Subject: Young street vendor, simplified Science SARU style
Setting: Dense Jakarta street, golden hour
Style: Science SARU animation aesthetic
Camera: Wide establishing, low angle (STATIC)
Lighting: Golden hour warm, dramatic shadows
Constraints: No motion, frozen moment

[Validates: No motion words, visual only]

✅ IMAGEN PROMPT:
"Science SARU animation style aesthetic. Young Indonesian street 
vendor character with simplified design, elastic limbs, large 
expressive eyes, worn earth tone clothing. Dense layered Jakarta 
street scene at golden hour, geometric shophouses, vibrant warm 
palette transitioning to orange-pink sunset gradient, dramatic 
long shadows, wet reflective surfaces. Wide establishing shot, 
low angle, dramatic composition, flat color blocks with gradients, 
painterly watercolor texture, melancholic atmosphere."
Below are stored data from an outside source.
Lemma Zdigits2_ge (m k : Z) : 0 <= k -> 2 ^ k <= m -> k + 1 <= Zdigits2 m.
Proof.
  intros Hk Hm. assert (0 < m) by (pose proof (Z.pow_pos_nonneg 2 k); lia).
  destruct (Z.le_gt_cases (k + 1) (Zdigits2 m)) as [|Hlt]; [done|].
  assert (m < 2 ^ k); [|lia].
  apply Zdigits2_le; lia.
Qed.

Lemma Zdigits2_pow2 (k : Z) : 0 <= k -> Zdigits2 (2 ^ k) = k + 1.
Proof.
  intros Hk. apply Zdigits2_unique; [|lia].
  replace (k + 1 - 1) with k by lia. rewrite Z.pow_add_r by lia. 
  pose proof (Z.pow_pos_nonneg 2 k). lia.
Qed.

(** Rounding a value that is at least a number of the format gives at
    least that number, and a number of the format or infinity. *)
Lemma round_at_least (mx ex : Z) (lx : location) (a : positive) (ea : Z) :
  0 < mx -> ex <= fexp F32.prec F32.emax (Zdigits2 mx + ex) ->
  bounded F32.prec F32.emax a ea = true ->
  ex <= ea -> Z.pos a * 2 ^ (ea - ex) <= mx ->
  match binary_round_aux F32.prec F32.emax false mx ex lx with
  | S754_infinity false => True
  | S754_finite false p e =>
      bounded F32.prec F32.emax p e = true /\ (ea < e \/ (ea = e /\ Z.pos a <= Z.pos p))
  | _ => False
  end.
Proof.
  intros Hmx Hex Ha Hea Hv.
  destruct (binary_round_aux_spec mx ex lx ltac:(lia)) as (m2 & Hm2 & _ & ->).
  rewrite !fexp_32 in *. cbv zeta in *.
  destruct (bounded_digits a ea Ha) as (Hea' & Hda & Hna).
  apply bounded_32 in Ha as [Hca _].
  pose proof (Zdigits2_spec (Z.pos a) ltac:(lia)) as [Halo _].
  pose proof (Zdigits2_spec mx Hmx) as [Hmlo Hmhi].
  pose proof (Zdigits2_pos mx Hmx) as Hdm.
  assert (Hpe : 0 < 2 ^ (ea - ex)) by (apply Z.pow_pos_nonneg; lia).
  assert (Hdge : Zdigits2 (Z.pos a) + ea - ex <= Zdigits2 mx).
  { replace (Zdigits2 (Z.pos a) + ea - ex) with ((Zdigits2 (Z.pos a) - 1 + (ea - ex)) + 1)
      by lia.
    apply Zdigits2_ge; [lia|]. rewrite Z.pow_add_r by lia.
    pose proof (Z.pow_pos_nonneg 2 (Zdigits2 (Z.pos a) - 1) ltac:(lia)). nia. }
  set (E := Z.max (Zdigits2 mx + ex - 24) (-149)) in *.
  replace (Z.max 0 (E - ex)) with (E - ex) in * by lia.
  replace (ex + (E - ex)) with E in * by lia.
  assert (HE : ea <= E) by lia.
  assert (Hp1 : 0 < 2 ^ (E - ex)) by (apply Z.pow_pos_nonneg; lia).
  assert (Hbig : 2 ^ (E - ex) <= mx).
  { destruct (Z.eq_dec E (Zdigits2 mx + ex - 24)) as [Heq|Hne].
    - eapply Z.le_trans; [|exact Hmlo]. apply Z.pow_le_mono_r; lia.
    - assert (E = ea) as -> by lia. nia. }
  pose proof (Zdigits2_div mx (E - ex) ltac:(lia) Hbig) as Hd1.
  assert (Hm1 : 0 < mx / 2 ^ (E - ex)) by (apply Z.div_str_pos; lia).
  assert (Hm1a : E = ea -> Z.pos a <= mx / 2 ^ (E - ex)).
  { intros ->. apply Z.div_le_lower_bound; lia. }
  set (m1 := mx / 2 ^ (E - ex)) in *.
  assert (Hcases : (Zdigits2 m2 = Zdigits2 m1 /\ m1 <= m2)
                   \/ (m2 = 2 ^ Zdigits2 m1 /\ Zdigits2 m2 = Zdigits2 m1 + 1)).
  { destruct Hm2 as [->| ->]; [left; lia|].
    destruct (Zdigits2_succ m1 Hm1) as [Heq|[Heq Hd]]; [left; lia|right].
    by rewrite Heq in *. }
  pose proof (Zdigits2_pos m1 Hm1) as Hd1pos.
  destruct Hcases as [[Hd2 Hle]|[-> Hd2]].
  - replace (Z.max 0 (Z.max (Zdigits2 m2 + E - 24) (-149) - E)) with 0 by lia.
    rewrite Z.div_1_r, Z.add_0_r.
    destruct m2 as [|p|p]; [lia| |lia].
    destruct (E <=? 104) eqn:Hle104; [|done].
    apply Z.leb_le in Hle104. split; [apply bounded_32; lia|lia].
  - set (n2 := Z.max 0 (Z.max (Zdigits2 (2 ^ Zdigits2 m1) + E - 24) (-149) - E)).
    assert (Hn2 : n2 = 0 \/ n2 = 1) by lia.
    assert (Hq : 2 ^ Zdigits2 m1 / 2 ^ n2 = 2 ^ (Zdigits2 m1 - n2)).
    { rewrite (pow2_split (Zdigits2 m1) n2) by lia.
      apply Z.div_mul. pose proof (Z.pow_pos_nonneg 2 n2); lia. }
    rewrite Hq.
    pose proof (Zdigits2_pow2 (Zdigits2 m1 - n2) ltac:(lia)) as Hdq.
    pose proof (Z.pow_pos_nonneg 2 (Zdigits2 m1 - n2) ltac:(lia)) as Hqpos.
    assert (Hqa : n2 = 0 -> E = ea -> Z.pos a <= 2 ^ (Zdigits2 m1 - n2)).
    { intros -> HEa. rewrite Z.sub_0_r.
      pose proof (Zdigits2_spec m1 Hm1). specialize (Hm1a HEa). lia. }
    destruct (2 ^ (Zdigits2 m1 - n2)) as [|p|p]; [lia| |lia].
    destruct (E + n2 <=? 104) eqn:Hle104; [|done].
    apply Z.leb_le in Hle104. split; [apply bounded_32; lia|].
    destruct Hn2 as [Hn0|Hn1]; [|lia].
    destruct (Z.eq_dec E ea) as [HEa|]; [|lia]. right. split; [lia|]. by apply Hqa.
Qed.

(** *** Sums *)

Lemma iter_xO (m d : positive) : Z.pos (Pos.iter xO m d) = Z.pos m * 2 ^ Z.pos d.
Proof.
  induction d as [|d IH] using Pos.peano_ind.
  - cbn. lia.
  - rewrite Pos.iter_succ, Pos2Z.inj_succ, Z.pow_succ_r by lia.
    change (Z.pos (Pos.iter xO m d)~0) with (2 * Z.pos (Pos.iter xO m d)). lia.
Qed.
User generates image in Imagen 3/4

STAGE B - Veo 3 Motion:

[Image uploaded to Veo 3]

Action: Vendor turns head slowly toward camera, slight smile
Camera: Slow dolly in from wide to medium close-up
Audio: Street ambience, distant traffic, vendor humming melody

[Validates: Motion achievable, camera respects composition]

✅ VEO 3 IMAGE-TO-VIDEO PROMPT:
"From this still image: Vendor turns head slowly toward camera, 
slight smile forming. Slow dolly in from wide establishing to 
medium close-up over 8 seconds. Jakarta street ambience with 
distant traffic, motorbike sounds, vendor humming traditional 
Indonesian melody. Maintain golden hour lighting, warm atmosphere, 
and Science SARU aesthetic from image."

Tips for Using ARCH-V

Choose the right path:

  • Path 1 faster for straightforward videos
  • Path 2 better for complex visual compositions or when you need perfect still first

Be specific early:

  • Detailed subject descriptions help ARCH-V guide you better
  • Vague inputs → more back-and-forth questions

Trust the validation:

  • PROMPT-LOCKED means real conflicts exist
  • Suggested fixes based on proven patterns
  • Resolve conflicts before generating

Use skill references:

  • ARCH-V will load appropriate skills automatically
  • You can reference them directly for inspiration
  • Cross-skill integration is intentional

Iterate progressively:

  • Start with minimum viable (4 blocks for long prompts)
  • Add detail as needed
  • ARCH-V guides what's optional vs mandatory

Technical Notes

Token Efficiency:

  • ARCH-V itself: ~2,000 tokens
  • Loads reference skills on-demand only
  • Total system: ~8,600 tokens vs ~15,000 monolithic
  • 43% token savings with full capability

Skill Integration:

  • All 5 reference skills work together seamlessly
  • Cross-references validated automatically
  • No duplication between skills

Progressive Disclosure:

  • ARCH-V SKILL.md loaded when user asks for video prompts
  • Reference skills loaded based on path/choices
  • Optimal token usage throughout workflow

Quick Start

For beginners: Let ARCH-V guide you with questions

For experienced users: Specify path and prompt type upfront:

  • "Text-to-video short prompt for product shot"
  • "Image-to-video, create Imagen prompt first for portrait"

For complex projects: Use Path 2 with long motion prompts for maximum control

ARCH-V adapts to your workflow preference!